**Exercise goal**
The answer should be an exact repeat of the stretch of material below from the line containing "revert curr n s." through the line containing "(** * Symmetry *)".

**Provided data**
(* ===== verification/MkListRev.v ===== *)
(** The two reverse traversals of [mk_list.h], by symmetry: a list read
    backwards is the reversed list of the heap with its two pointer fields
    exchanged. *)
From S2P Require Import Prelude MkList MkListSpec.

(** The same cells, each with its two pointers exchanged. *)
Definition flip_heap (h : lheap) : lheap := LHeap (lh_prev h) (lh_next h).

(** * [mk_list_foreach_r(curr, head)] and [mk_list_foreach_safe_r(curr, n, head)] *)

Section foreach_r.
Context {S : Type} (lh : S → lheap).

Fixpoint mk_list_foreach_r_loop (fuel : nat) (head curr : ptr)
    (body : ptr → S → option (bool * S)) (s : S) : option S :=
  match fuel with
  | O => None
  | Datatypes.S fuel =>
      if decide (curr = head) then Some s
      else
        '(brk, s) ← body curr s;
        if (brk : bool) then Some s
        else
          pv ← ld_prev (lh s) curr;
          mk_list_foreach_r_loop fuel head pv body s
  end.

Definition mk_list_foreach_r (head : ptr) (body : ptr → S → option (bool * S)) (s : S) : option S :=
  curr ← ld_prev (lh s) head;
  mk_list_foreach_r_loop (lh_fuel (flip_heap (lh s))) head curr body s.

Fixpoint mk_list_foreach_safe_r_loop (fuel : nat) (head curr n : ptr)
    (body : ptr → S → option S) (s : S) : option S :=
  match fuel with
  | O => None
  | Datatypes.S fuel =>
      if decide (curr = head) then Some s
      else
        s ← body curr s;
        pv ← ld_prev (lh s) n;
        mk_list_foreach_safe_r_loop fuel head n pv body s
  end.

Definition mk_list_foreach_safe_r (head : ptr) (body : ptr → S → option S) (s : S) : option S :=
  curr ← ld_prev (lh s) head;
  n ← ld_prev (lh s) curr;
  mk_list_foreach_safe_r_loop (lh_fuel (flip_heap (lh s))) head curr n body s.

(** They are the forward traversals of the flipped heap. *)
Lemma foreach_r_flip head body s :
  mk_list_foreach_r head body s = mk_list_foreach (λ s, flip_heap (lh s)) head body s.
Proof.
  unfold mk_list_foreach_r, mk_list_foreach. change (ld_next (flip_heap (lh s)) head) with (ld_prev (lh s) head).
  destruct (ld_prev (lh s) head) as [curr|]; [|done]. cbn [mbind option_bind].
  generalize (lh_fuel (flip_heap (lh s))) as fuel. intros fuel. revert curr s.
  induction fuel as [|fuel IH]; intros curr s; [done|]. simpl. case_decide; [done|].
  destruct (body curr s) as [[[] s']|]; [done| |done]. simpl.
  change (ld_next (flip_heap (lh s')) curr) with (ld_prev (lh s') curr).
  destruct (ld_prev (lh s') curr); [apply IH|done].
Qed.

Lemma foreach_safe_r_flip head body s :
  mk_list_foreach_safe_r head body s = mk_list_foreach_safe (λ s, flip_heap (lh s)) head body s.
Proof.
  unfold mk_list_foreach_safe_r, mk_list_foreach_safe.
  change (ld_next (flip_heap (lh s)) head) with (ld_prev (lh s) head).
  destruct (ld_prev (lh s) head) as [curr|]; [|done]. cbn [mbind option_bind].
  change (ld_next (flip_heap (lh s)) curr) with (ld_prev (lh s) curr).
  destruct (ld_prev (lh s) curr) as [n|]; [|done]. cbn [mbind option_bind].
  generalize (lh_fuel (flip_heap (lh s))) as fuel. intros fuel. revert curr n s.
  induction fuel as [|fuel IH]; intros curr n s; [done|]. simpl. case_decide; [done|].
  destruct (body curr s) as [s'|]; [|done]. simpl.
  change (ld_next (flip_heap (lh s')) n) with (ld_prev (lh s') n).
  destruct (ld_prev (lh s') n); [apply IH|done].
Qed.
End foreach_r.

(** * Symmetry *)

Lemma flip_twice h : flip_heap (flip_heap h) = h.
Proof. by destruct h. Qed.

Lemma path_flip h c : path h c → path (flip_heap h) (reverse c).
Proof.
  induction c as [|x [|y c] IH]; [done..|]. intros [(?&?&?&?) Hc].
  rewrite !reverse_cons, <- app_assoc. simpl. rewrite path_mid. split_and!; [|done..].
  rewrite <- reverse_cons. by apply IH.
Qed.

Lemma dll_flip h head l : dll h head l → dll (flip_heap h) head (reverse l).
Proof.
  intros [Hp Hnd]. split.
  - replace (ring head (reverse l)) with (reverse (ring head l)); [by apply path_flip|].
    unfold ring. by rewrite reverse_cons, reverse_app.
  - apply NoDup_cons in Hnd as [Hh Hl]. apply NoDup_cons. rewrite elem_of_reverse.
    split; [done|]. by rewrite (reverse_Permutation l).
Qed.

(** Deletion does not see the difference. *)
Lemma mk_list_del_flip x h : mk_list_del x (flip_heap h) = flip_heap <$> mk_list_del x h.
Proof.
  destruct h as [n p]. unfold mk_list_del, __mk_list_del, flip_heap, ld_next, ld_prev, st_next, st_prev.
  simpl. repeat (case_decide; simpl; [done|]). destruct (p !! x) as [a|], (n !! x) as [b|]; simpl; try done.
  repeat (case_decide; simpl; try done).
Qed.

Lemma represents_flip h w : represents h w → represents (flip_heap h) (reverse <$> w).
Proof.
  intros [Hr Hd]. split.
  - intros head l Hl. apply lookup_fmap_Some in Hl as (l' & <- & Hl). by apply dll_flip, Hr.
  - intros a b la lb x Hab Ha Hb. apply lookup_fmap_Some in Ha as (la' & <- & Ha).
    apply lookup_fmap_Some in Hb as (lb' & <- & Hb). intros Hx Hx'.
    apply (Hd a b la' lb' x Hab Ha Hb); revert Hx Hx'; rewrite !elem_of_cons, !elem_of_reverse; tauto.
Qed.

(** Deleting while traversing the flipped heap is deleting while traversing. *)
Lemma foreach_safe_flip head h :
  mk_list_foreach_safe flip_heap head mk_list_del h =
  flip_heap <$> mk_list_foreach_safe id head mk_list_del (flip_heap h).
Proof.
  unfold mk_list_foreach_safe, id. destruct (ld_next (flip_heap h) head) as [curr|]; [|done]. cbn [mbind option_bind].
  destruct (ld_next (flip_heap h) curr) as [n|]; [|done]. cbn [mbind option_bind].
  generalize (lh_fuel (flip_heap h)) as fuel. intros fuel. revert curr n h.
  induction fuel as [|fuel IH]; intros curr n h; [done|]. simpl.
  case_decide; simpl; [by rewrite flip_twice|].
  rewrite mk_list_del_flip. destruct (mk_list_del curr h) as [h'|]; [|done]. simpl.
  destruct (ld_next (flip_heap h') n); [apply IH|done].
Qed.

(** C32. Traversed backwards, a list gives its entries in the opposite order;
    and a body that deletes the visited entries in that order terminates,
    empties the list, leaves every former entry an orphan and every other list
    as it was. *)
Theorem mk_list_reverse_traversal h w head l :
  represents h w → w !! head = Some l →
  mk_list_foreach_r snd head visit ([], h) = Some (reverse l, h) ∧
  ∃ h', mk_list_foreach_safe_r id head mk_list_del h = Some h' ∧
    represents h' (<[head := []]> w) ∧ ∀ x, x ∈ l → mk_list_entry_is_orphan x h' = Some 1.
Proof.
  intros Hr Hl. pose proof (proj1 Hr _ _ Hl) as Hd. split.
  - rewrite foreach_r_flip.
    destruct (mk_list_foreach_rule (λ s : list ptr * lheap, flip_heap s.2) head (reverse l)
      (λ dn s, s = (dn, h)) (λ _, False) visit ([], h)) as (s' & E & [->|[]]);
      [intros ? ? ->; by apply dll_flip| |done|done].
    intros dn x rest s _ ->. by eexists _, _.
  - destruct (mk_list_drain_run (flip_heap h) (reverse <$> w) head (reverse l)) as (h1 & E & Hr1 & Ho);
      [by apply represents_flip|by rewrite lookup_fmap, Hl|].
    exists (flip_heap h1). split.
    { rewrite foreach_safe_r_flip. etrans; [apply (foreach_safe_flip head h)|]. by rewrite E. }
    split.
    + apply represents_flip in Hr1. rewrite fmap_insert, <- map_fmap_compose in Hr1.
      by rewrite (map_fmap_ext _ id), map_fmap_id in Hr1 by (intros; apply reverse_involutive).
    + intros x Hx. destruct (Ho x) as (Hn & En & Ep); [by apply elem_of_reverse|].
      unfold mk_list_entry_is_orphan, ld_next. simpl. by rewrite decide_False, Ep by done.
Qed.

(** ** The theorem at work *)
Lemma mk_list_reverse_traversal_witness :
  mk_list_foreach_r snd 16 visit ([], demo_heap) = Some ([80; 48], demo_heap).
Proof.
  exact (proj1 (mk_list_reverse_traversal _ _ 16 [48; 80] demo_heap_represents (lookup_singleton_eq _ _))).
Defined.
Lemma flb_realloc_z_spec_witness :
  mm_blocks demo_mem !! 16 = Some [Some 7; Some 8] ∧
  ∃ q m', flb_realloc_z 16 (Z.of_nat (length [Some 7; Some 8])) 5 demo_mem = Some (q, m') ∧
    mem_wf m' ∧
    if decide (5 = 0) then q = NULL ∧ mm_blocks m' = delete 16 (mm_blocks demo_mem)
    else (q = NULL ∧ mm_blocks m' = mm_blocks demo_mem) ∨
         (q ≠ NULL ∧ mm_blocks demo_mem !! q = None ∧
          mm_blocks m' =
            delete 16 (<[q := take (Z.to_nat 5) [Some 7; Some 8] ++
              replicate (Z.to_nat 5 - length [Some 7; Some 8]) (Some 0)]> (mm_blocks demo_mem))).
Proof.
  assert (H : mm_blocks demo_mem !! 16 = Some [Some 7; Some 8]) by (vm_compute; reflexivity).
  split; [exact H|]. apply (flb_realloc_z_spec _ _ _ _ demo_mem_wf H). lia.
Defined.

**Response to this task**
  generalize (lh_fuel (flip_heap (lh s))) as fuel. intros fuel. revert curr n s.
  induction fuel as [|fuel IH]; intros curr n s; [done|]. simpl. case_decide; [done|].
  destruct (body curr s) as [s'|]; [|done]. simpl.
  change (ld_next (flip_heap (lh s')) n) with (ld_prev (lh s') n).
  destruct (ld_prev (lh s') n); [apply IH|done].
Qed.
End foreach_r.

(** * Symmetry *)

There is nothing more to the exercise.